— Она. Ей-ей: она… Гы-гы-гы.
Кусочек говядины чуть всплыл в тарелке. Клюня ложкой мягко притронулся к нему. Старый одноухий Клюня сам себе дал зарок не произносить слова «воля». Чтоб не спугнуть. А прежде клялся волей по каждому пустяку… Боясь слова, он его замалчивал, зажевывал. Афонцеву нравилось это неназванное значение. Нравилась осторожная неточность. На другой день баланда, привезенная на насыпь, не была сытной. Под ложкой не колыхнулось. Баланду привозили сюда в котле приостывшую.

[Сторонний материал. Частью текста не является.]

Lemma run_workspace_again self v st st' st_b :
  force self = true →
  run_workspace self v st = (Ok tt, st') →
  same_dirs (st_fs st) (st_fs st_b) →
  ∃ W st_b', run_workspace self v st_b = (Ok tt, st_b')
    ∧ written W st st' ∧ written W st_b st_b'.
Proof.
  intros Hf Hrun Hd. rewrite run_workspace_eq in Hrun. rewrite run_workspace_eq.
  rewrite (fs_getcwd_same_dirs _ _ Hd).
  destruct (_ && _).
  - destruct (build_workspace_toml _ _) as [toml|e]; [|done].
    destruct v as [ext|]; [|done].
    rewrite Hf, orb_true_r in Hrun |- *.
    destruct (fs.write_file (st_fs st) _ _) as [w|e] eqn:Hw; [|done]. simplify_eq.
    destruct (written_write_again _ _ _ _ _ [(INFO, msg_creating_workspace)] Hw Hd)
      as (l & w_b & -> & Hwr & Hwr_b). eauto.
  - simplify_eq. exists [], st_b. split_and!; [done|apply written_nil..].
Qed.

Lemma run_again self st st' st_b :
  force self = true →
  run self st = (Ok tt, st') →
  same_dirs (st_fs st) (st_fs st_b) →
  ∃ W st_b', run self st_b = (Ok tt, st_b')
    ∧ written W st st' ∧ written W st_b st_b'.
Proof.
  intros Hf Hrun Hd. rewrite run_eq in Hrun. rewrite run_eq.
  destruct (for_in _ _ _ st) as [[v|e] st1] eqn:Hloop; [|done].
  destruct (loop_again _ _ _ _ _ _ _ Hf Hloop Hd) as (W1 & st_b1 & -> & Hw1 & Hw_b1).
  destruct (run_workspace_again _ _ _ _ st_b1 Hf Hrun) as (W2 & st_b' & -> & Hw2 & Hw_b2).
  { eapply same_dirs_trans; [apply same_dirs_sym, Hw1|].
    eapply same_dirs_trans; [exact Hd|apply Hw_b1]. }
  exists (W1 ++ W2), st_b'. split_and!; [done|by eapply written_app..].
Qed.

— Афонцев! — И вот его уже дернули: отрядили хоронить Ваню Сергеева. Кто ж даст зеку додумать?.. Опер кликнул — поди, поди, Афонцев, поможешь! Там-то копать неглубоко!..
Убитого беглеца слишком далеко (да и тяжело) нести с места поимки. Да и зачем нести?.. Для учета важно, не того ли зека убили, а того ли теперь зарывают в землю. И потому близ лагеря хоронят немногое. Что принесут. Обычно голову и правую руку, чтобы сверить отпечатки пальцев. Зато и места всем вдоволь. Кладбищенский пятачок по-сибирски просторен, а кустарник (под огромными соснами) то ли вырубили, то ли сам уже расступился.

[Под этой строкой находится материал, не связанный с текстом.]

(** * The async worker of src/async/async_worker.c

    A shallow embedding of the four static functions of the file
    ([__async_flush_wait], [__async_worker_cursor], [__async_worker_execop],
    [__async_worker_op]) and of the thread body [__wt_async_worker], and the
    properties of the dispatcher checked against them.

    The storage engine, the session layer and the user callbacks are not
    part of the file: they are reached through [wt_internal.h].  Everything
    the file takes from that header is collected in the record
    [wt_internal]; every function below is parametric in it.  Calls into the
    engine thread an opaque engine state and are recorded, in program order,
    in a trace of events. *)

From Stdlib Require Import ZArith Ascii String List Bool Lia.
From stdpp Require Import base option list gmap relations finite.
Import ListNotations.
Local Open Scope Z_scope.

— Сюда! Сюда! — Охранник приготовился. Рядом с неглубокой могильной ямой.
В присутствии опера поднял мешок. Вытряхнул сначала на траву, чтоб видеть. Голова Вани (безносая, с дырочками) выкатилась сразу. Рука на миг застряла, стала в мешке углом. Но и руку вытряхнули.
Афонцев, вырывший яму, курил. И тотчас его цепкий, стороживший глаз заметил на рукаве фуфайки вздутие. На принесенной сюда Ваниной руке. Там что-то таилось. Ага! Афонцев, будто бы забирая лопату, шагнул. Поднагнулся ближе и ловким разом вытащил из-за рукавной закатки кисет.

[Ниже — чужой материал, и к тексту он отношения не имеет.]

Definition is_server_close (e : Effect) : bool :=
  match e with ServerClose _ => true | _ => false end.

Definition is_sequelize_close (e : Effect) : bool :=
  match e with SequelizeClose => true | _ => false end.

Definition is_log (e : Effect) : bool :=
  match e with
  | SinkInfo _ | SinkError _ _ | ConsoleError _ _ => true
  | _ => false
  end.

Definition count (f : Effect -> bool) (tr : list Effect) : nat :=
  length (filter f tr).

(** What a runtime may throw for [logger.info] on a missing logger. *)
Definition sample_type_error : Error :=
  {| message := "Cannot read properties of undefined (reading 'info')";
     stack := "TypeError: Cannot read properties of undefined (reading 'info')";
     code := None |}.

(** A world in which every collaborator works. *)
Definition fair_world : World :=
  {| env_PORT := None;
     getLogger_ret := fun _ => Some SinkLogger;
     getSequelize_ret := fun _ => Some DbConnection;
     listen_throws := fun _ => None;
     no_logger_error := sample_type_error |}.

(** The three initializers settle one after the other. *)
Definition start_ok : list Event :=
  [EvStart; EvSettle 0 None; EvSettle 0 None; EvSettle 0 None].

Definition sample_error : Error :=
  {| message := "boom"; stack := "Error: boom"; code := None |}.

Definition addr_in_use : Error :=
  {| message := "listen EADDRINUSE: address already in use :::3000";
     stack := "Error: listen EADDRINUSE"; code := Some "EADDRINUSE" |}.

(** The state reached when start-up went through and the server is bound. *)
Definition running : Proc := run fair_world init (start_ok ++ [EvListening 0]).

(** A world whose [app.listen] throws. *)
Definition deaf_world : World :=
  {| env_PORT := None;
     getLogger_ret := fun _ => Some SinkLogger;
     getSequelize_ret := fun _ => Some DbConnection;
     listen_throws := fun _ => Some addr_in_use;
     no_logger_error := sample_type_error |}.

(** The service after a start that went through: alive, the server object
    stored, the callbacks of one [startServer] registered, and the
    module-level logger as line 20 left it. *)
Definition Serving (h : Handle) (lg : Logger) (p : Proc) : Prop :=
  exited p = None /\ serverInstance p = Some h /\ logger p = None /\
  handlers p = installed h lg.

Definition b2n (b : bool) : nat := if b then 1 else 0.

Definition ntasks (f : Task -> bool) (ts : list Task) : nat :=
  length (filter f ts).

Definition awaits_server_close (t : Task) : bool :=
  match t with ShutAwaitServerClose => true | _ => false end.

(** Every close of the persistence handle is matched by a close of the
    server that was requested earlier and has completed: the closes that are
    still awaited and the persistence closes together never outnumber the
    server closes.  Shutdown code only runs from callbacks, which exist only
    once the server object is stored. *)
Definition close_order (p : Proc) : Prop :=
  (is_Some (serverInstance p) \/ handlers p = []) /\
  count is_sequelize_close (trace p) + ntasks awaits_server_close (tasks p)
  <= count is_server_close (trace p).

(** The initializer calls of lines 63, 68, 73 and 79, in source order. *)
Definition startup_calls (w : World) : list Effect :=
  [InitLogger; InitDB; InitMail; Listen (PORT w)].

Зек не обдумывает. Но сообразить успевает… Афонцев говорил и уже как со стороны слышал свой с просительным нажимом голос: мол, кисет-то не Ванин, а Енькин! Надо бы и отдать Еньке. Из рук в руки, в лазарете!
Торопясь и не сводя глаз с добычи (зажатой в своей руке), Афонцев объяснял оперу (тот стал внимателен). Махорка же. Махра Енькина… А Ваня редко смолил. Не курил он!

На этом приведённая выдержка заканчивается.